Goal of the exercise →
From the listing below, extract each line containing the string "compLacks".

Source data →
==========

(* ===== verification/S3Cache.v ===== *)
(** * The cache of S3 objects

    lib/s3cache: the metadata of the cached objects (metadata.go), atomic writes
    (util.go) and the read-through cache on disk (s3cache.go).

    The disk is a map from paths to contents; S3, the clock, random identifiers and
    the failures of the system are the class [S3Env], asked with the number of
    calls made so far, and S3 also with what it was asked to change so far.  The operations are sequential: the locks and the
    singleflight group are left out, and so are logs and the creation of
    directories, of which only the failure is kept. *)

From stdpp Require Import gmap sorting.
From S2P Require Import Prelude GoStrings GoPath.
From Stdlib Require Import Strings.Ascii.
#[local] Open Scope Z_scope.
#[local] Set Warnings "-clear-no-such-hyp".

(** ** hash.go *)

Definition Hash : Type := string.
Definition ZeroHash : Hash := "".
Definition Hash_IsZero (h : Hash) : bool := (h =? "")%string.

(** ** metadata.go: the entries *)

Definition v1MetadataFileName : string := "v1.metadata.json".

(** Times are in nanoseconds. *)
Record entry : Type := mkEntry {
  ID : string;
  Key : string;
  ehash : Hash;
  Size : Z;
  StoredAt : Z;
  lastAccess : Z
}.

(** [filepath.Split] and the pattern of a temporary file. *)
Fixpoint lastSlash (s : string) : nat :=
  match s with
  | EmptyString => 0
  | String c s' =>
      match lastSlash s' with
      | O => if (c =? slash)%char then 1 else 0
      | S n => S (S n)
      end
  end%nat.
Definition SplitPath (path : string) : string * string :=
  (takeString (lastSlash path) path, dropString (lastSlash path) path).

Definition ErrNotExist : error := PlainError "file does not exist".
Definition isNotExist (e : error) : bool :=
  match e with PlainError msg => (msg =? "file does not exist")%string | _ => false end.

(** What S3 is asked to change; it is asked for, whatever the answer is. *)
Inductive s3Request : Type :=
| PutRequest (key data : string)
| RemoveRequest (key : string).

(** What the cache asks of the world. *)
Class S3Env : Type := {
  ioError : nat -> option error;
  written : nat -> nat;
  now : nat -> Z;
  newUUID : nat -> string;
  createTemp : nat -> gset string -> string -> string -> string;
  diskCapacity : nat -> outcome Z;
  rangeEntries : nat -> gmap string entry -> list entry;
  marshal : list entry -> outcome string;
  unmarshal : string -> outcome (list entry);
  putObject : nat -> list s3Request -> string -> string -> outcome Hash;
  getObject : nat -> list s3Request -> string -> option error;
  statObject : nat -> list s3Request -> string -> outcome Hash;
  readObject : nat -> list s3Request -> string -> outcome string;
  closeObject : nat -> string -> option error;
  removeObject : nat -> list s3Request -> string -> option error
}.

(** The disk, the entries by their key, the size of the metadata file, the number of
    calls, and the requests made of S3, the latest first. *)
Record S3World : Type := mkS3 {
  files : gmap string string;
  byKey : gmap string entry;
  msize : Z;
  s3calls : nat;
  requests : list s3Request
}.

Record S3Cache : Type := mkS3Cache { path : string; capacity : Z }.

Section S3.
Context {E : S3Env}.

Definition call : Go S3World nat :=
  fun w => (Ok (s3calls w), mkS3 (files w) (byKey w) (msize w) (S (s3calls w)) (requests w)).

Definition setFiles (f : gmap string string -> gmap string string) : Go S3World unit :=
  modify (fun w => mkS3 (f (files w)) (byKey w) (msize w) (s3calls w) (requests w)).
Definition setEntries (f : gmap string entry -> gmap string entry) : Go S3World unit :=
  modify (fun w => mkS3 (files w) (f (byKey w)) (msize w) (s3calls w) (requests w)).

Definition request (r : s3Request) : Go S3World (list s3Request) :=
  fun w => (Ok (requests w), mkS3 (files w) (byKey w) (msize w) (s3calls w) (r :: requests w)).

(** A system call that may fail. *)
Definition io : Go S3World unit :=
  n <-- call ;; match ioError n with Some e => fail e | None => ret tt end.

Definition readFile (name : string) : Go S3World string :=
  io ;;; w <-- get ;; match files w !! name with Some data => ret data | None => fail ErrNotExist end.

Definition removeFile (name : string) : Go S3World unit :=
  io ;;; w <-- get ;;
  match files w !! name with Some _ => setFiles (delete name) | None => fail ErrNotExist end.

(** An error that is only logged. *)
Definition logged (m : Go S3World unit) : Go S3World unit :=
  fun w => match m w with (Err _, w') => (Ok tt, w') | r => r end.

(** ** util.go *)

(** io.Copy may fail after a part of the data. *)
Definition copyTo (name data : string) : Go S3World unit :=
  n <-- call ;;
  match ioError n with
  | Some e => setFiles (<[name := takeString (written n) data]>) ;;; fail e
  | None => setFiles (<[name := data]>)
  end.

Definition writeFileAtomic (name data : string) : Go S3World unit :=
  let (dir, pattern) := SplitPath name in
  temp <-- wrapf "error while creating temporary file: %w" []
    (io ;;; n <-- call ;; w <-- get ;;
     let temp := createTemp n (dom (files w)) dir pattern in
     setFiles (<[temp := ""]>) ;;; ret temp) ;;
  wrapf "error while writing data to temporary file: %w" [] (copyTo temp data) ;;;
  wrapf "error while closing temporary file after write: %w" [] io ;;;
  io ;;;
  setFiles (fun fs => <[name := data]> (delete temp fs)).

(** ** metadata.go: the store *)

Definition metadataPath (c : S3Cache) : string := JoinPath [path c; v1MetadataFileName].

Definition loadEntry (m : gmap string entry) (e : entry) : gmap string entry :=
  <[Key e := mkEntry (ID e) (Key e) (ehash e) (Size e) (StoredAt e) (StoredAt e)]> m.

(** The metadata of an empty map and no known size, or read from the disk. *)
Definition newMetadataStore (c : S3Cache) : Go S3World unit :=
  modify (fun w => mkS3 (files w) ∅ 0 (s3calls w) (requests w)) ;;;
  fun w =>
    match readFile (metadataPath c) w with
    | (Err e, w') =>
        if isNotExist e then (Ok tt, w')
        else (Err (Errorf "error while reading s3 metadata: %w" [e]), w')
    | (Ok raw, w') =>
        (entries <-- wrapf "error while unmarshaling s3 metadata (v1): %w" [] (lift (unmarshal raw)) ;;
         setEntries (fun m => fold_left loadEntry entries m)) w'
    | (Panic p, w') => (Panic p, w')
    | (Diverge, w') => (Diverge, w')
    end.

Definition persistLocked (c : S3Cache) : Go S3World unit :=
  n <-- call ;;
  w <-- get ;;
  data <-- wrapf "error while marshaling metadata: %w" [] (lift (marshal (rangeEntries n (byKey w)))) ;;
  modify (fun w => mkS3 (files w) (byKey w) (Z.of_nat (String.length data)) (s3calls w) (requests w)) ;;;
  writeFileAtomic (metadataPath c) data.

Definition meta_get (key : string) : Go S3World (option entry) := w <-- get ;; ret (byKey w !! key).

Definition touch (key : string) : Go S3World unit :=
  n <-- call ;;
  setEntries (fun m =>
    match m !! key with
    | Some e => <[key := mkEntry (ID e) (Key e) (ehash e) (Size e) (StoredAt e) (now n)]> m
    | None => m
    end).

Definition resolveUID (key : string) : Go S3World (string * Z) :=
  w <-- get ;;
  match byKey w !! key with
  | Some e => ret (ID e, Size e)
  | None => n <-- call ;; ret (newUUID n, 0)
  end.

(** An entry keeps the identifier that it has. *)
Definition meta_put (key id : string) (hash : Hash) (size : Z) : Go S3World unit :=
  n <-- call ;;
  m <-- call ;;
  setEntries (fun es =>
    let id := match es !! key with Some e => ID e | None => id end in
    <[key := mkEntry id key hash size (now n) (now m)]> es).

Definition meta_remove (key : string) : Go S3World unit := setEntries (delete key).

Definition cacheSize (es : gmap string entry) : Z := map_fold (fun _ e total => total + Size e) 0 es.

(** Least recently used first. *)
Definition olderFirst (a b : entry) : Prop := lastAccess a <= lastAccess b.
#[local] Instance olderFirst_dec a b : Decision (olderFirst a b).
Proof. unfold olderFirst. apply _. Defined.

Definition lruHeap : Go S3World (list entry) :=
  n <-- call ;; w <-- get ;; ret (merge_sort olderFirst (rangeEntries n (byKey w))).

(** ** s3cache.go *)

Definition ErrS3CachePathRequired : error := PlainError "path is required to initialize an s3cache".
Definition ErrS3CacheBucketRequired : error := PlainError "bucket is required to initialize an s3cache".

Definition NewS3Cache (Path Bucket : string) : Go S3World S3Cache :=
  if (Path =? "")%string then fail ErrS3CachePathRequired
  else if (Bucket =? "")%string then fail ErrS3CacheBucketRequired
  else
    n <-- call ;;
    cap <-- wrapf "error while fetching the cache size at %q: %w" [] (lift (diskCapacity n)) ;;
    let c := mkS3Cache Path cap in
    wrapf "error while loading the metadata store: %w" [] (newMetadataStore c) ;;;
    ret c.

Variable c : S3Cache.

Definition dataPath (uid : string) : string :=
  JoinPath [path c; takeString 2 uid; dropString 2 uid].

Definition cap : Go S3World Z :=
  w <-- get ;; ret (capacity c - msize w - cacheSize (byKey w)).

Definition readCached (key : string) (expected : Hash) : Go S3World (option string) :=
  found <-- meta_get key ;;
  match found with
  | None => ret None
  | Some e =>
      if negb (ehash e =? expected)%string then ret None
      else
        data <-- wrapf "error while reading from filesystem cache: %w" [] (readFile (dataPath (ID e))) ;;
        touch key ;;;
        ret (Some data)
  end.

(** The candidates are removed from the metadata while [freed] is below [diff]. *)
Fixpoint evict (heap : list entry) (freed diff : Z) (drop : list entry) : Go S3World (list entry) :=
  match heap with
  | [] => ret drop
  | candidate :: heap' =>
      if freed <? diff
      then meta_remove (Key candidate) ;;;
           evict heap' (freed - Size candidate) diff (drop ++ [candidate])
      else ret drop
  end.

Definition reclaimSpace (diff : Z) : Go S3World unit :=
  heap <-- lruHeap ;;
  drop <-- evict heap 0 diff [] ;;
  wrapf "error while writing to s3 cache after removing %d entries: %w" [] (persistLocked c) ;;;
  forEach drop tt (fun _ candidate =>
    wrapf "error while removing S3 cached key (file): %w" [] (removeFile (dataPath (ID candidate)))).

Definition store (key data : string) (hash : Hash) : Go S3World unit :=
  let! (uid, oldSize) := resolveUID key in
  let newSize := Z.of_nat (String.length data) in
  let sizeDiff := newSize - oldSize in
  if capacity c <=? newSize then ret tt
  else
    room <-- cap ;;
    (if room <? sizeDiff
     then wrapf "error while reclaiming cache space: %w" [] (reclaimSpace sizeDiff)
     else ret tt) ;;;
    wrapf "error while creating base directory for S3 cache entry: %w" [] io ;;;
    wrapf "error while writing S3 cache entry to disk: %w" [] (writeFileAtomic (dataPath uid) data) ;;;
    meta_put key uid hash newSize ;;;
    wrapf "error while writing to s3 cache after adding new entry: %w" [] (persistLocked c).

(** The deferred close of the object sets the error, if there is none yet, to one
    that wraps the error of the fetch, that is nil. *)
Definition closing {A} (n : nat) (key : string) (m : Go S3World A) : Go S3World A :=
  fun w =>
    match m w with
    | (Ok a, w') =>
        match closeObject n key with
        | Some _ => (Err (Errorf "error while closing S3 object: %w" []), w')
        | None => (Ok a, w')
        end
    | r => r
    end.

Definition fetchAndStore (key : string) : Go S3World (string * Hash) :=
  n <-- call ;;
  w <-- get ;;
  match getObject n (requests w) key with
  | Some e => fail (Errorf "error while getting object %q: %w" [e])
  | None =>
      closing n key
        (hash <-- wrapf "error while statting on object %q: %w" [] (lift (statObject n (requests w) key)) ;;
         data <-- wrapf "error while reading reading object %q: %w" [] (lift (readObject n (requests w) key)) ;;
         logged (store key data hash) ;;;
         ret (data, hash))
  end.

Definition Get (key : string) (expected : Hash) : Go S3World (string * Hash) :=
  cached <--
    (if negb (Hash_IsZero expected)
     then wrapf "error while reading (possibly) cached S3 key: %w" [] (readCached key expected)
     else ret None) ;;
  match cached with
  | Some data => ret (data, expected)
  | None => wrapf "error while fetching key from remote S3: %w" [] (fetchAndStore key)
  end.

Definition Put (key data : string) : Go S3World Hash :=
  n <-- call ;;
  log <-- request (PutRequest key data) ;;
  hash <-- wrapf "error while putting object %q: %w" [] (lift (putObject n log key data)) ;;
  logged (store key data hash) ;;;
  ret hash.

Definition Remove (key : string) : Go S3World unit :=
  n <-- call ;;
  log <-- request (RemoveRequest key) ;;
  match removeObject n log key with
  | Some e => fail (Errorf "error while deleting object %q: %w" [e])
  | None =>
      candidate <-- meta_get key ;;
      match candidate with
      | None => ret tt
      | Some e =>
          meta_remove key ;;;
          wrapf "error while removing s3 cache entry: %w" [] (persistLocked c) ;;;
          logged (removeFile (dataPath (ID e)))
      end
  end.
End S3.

==========

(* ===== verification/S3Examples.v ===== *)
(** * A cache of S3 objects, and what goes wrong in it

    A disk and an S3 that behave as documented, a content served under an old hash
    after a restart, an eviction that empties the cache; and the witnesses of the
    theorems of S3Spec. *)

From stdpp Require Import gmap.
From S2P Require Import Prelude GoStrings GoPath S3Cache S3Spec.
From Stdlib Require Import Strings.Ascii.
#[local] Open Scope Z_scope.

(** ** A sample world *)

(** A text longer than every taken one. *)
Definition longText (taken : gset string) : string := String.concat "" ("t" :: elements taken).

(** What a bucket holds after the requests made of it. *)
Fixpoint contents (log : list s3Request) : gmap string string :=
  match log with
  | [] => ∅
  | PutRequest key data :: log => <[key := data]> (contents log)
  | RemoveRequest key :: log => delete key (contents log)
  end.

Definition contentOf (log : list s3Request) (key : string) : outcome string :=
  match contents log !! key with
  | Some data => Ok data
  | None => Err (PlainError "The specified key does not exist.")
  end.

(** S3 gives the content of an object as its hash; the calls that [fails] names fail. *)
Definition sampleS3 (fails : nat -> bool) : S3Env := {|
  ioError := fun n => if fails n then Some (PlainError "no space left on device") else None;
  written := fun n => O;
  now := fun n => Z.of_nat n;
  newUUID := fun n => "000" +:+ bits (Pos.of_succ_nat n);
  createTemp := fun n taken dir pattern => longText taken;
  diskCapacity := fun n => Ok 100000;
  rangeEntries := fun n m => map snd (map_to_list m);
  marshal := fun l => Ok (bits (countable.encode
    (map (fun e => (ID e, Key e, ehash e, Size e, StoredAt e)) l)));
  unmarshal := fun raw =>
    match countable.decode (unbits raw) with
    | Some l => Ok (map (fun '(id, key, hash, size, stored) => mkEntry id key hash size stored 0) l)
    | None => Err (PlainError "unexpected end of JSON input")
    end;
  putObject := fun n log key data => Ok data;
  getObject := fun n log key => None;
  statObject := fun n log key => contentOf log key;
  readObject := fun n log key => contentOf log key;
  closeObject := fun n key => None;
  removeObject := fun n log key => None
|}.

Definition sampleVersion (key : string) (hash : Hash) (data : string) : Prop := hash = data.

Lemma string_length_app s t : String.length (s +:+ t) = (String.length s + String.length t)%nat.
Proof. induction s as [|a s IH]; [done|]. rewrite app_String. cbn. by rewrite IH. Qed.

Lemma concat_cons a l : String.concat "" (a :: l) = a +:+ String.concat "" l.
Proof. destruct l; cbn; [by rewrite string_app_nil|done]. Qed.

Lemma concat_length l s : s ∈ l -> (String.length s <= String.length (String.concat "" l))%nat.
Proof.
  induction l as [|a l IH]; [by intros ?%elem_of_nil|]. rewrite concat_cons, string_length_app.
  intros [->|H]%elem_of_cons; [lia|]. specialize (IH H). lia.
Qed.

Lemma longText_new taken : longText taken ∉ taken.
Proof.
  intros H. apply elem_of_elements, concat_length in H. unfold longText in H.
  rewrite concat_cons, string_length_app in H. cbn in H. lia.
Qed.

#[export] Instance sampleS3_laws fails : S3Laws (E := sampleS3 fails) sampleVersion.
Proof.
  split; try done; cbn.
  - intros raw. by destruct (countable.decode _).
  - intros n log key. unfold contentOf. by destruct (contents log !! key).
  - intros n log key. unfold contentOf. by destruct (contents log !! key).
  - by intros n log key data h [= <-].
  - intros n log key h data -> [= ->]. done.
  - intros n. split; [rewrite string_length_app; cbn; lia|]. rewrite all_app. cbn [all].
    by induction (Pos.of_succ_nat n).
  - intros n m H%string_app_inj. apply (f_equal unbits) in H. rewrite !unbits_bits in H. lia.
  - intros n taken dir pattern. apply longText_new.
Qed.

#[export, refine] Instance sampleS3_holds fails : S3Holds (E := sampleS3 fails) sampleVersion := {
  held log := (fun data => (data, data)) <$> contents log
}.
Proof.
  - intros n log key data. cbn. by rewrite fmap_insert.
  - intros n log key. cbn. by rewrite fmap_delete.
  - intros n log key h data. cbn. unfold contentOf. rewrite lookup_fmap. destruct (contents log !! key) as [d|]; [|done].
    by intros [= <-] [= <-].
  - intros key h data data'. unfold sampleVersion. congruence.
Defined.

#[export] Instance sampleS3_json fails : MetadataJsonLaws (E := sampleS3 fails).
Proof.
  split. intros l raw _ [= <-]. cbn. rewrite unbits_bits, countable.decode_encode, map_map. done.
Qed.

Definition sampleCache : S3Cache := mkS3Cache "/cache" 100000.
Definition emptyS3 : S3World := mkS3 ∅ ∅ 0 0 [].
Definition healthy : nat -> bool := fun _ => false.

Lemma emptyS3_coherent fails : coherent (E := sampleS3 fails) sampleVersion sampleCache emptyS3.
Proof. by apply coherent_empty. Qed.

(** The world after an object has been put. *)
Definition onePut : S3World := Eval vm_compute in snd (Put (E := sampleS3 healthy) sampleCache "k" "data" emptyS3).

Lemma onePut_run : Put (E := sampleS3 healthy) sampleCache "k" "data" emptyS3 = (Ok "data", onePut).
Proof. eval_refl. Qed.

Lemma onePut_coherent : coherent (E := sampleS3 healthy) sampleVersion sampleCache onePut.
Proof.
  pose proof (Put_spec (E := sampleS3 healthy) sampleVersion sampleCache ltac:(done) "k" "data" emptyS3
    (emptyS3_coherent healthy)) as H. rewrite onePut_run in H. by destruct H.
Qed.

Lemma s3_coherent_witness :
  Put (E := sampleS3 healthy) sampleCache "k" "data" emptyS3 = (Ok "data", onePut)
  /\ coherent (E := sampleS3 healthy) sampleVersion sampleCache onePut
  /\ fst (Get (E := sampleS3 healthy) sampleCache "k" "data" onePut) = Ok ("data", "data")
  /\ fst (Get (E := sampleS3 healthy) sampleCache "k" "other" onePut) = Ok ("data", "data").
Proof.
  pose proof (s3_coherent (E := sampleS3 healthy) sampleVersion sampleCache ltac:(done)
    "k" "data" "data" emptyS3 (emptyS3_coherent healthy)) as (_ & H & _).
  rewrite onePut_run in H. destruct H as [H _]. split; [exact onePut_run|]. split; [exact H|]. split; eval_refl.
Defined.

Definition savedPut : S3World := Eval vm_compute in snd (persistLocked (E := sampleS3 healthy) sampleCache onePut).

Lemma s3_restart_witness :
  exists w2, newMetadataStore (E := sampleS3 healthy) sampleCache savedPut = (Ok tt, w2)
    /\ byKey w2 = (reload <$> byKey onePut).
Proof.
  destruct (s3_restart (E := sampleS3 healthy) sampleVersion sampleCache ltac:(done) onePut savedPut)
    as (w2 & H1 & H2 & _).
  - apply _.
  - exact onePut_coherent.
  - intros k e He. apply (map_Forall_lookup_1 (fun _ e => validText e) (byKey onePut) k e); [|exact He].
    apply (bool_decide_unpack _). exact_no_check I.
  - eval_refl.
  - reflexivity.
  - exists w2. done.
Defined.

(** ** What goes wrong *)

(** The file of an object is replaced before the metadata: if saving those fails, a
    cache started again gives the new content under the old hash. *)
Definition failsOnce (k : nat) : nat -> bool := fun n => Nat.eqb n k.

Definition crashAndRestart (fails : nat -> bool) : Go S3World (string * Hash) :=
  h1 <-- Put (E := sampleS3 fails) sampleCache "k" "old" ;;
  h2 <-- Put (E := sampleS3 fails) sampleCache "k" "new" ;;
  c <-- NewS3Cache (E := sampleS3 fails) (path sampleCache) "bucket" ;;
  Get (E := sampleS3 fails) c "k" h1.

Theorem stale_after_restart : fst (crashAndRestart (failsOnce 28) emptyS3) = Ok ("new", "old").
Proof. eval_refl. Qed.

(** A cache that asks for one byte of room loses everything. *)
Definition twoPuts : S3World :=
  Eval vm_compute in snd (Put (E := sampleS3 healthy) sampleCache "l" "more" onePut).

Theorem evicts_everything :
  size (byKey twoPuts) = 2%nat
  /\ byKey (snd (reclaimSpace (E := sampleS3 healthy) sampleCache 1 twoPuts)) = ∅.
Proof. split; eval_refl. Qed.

==========

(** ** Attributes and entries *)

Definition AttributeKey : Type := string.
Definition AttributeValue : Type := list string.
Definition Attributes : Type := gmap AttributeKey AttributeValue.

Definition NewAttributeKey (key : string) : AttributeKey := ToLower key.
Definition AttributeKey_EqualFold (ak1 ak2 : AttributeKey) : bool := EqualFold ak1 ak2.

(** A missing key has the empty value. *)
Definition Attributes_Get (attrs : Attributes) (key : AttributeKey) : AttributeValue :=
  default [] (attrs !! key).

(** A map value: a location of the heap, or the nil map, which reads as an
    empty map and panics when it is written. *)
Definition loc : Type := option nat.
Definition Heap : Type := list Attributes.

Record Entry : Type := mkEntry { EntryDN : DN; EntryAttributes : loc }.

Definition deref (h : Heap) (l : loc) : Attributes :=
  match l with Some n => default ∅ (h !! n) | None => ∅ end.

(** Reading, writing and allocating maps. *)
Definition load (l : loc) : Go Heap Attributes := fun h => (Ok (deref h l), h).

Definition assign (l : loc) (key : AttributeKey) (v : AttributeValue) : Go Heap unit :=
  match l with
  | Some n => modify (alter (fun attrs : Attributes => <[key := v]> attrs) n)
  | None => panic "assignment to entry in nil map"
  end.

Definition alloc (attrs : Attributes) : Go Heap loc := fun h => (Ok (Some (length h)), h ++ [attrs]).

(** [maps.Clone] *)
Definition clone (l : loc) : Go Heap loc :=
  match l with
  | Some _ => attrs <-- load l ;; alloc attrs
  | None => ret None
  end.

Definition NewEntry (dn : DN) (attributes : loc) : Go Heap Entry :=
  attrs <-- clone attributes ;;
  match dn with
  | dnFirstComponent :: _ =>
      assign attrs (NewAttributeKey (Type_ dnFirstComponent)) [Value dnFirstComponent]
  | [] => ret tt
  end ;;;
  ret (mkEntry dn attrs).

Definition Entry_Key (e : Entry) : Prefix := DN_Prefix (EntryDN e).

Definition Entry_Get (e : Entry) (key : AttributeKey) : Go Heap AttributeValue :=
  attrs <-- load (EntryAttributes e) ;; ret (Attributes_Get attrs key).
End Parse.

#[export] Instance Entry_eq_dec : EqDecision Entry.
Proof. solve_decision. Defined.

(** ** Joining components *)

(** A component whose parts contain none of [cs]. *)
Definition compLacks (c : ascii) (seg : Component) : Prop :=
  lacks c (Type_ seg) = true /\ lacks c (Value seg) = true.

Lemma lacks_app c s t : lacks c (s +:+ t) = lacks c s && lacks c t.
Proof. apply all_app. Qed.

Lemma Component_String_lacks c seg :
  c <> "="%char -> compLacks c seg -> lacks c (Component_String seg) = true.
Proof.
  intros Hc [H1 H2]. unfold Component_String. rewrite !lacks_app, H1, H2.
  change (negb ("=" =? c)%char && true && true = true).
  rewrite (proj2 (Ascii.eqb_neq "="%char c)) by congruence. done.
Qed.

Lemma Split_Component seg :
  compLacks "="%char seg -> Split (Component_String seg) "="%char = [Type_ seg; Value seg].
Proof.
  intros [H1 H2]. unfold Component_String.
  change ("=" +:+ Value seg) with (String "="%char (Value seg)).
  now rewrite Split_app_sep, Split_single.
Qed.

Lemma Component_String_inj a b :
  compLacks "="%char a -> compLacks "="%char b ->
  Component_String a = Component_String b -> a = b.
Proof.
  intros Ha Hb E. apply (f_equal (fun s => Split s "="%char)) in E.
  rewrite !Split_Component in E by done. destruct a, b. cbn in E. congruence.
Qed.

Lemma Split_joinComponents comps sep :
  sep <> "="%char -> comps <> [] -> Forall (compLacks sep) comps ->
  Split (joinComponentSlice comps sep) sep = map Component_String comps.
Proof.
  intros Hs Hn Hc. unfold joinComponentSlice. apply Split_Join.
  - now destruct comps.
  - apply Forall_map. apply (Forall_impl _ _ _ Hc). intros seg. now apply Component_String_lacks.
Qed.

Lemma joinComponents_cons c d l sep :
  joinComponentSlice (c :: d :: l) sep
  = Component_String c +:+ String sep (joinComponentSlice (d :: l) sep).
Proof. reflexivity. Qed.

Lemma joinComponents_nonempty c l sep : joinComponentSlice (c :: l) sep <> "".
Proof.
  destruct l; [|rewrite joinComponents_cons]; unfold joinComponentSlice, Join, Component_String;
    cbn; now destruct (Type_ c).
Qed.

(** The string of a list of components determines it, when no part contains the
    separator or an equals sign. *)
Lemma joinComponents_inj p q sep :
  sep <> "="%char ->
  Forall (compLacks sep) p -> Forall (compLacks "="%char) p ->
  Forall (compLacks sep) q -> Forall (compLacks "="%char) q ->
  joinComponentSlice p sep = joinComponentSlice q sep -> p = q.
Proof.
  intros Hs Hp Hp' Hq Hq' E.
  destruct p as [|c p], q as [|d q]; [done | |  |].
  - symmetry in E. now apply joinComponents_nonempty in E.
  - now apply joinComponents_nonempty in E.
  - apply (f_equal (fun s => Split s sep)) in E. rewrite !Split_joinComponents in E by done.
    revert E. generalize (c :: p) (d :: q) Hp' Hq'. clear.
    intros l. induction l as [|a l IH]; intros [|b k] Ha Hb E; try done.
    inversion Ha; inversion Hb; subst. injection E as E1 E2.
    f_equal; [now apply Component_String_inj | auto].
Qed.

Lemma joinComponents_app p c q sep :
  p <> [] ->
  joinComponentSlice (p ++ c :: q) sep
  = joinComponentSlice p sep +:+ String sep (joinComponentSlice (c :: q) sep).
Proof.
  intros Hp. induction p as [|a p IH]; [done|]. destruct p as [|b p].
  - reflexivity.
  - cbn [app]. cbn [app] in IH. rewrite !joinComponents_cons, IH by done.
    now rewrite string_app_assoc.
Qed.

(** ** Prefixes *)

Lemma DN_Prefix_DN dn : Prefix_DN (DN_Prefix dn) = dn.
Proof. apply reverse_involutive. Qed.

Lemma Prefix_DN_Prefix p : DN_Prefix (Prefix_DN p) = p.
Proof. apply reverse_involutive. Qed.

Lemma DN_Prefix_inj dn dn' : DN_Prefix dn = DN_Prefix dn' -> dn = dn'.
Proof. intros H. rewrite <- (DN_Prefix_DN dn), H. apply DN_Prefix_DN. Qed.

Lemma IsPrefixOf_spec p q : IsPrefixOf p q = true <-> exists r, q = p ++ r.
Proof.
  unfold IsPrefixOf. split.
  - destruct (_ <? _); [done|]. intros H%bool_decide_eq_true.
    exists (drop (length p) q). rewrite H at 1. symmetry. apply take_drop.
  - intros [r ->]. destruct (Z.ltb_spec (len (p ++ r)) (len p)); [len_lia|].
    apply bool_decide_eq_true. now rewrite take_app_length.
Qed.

==========

Written response →
Definition compLacks (c : ascii) (seg : Component) : Prop :=
  c <> "="%char -> compLacks c seg -> lacks c (Component_String seg) = true.
  compLacks "="%char seg -> Split (Component_String seg) "="%char = [Type_ seg; Value seg].
  compLacks "="%char a -> compLacks "="%char b ->
  sep <> "="%char -> comps <> [] -> Forall (compLacks sep) comps ->
  Forall (compLacks sep) p -> Forall (compLacks "="%char) p ->
  Forall (compLacks sep) q -> Forall (compLacks "="%char) q ->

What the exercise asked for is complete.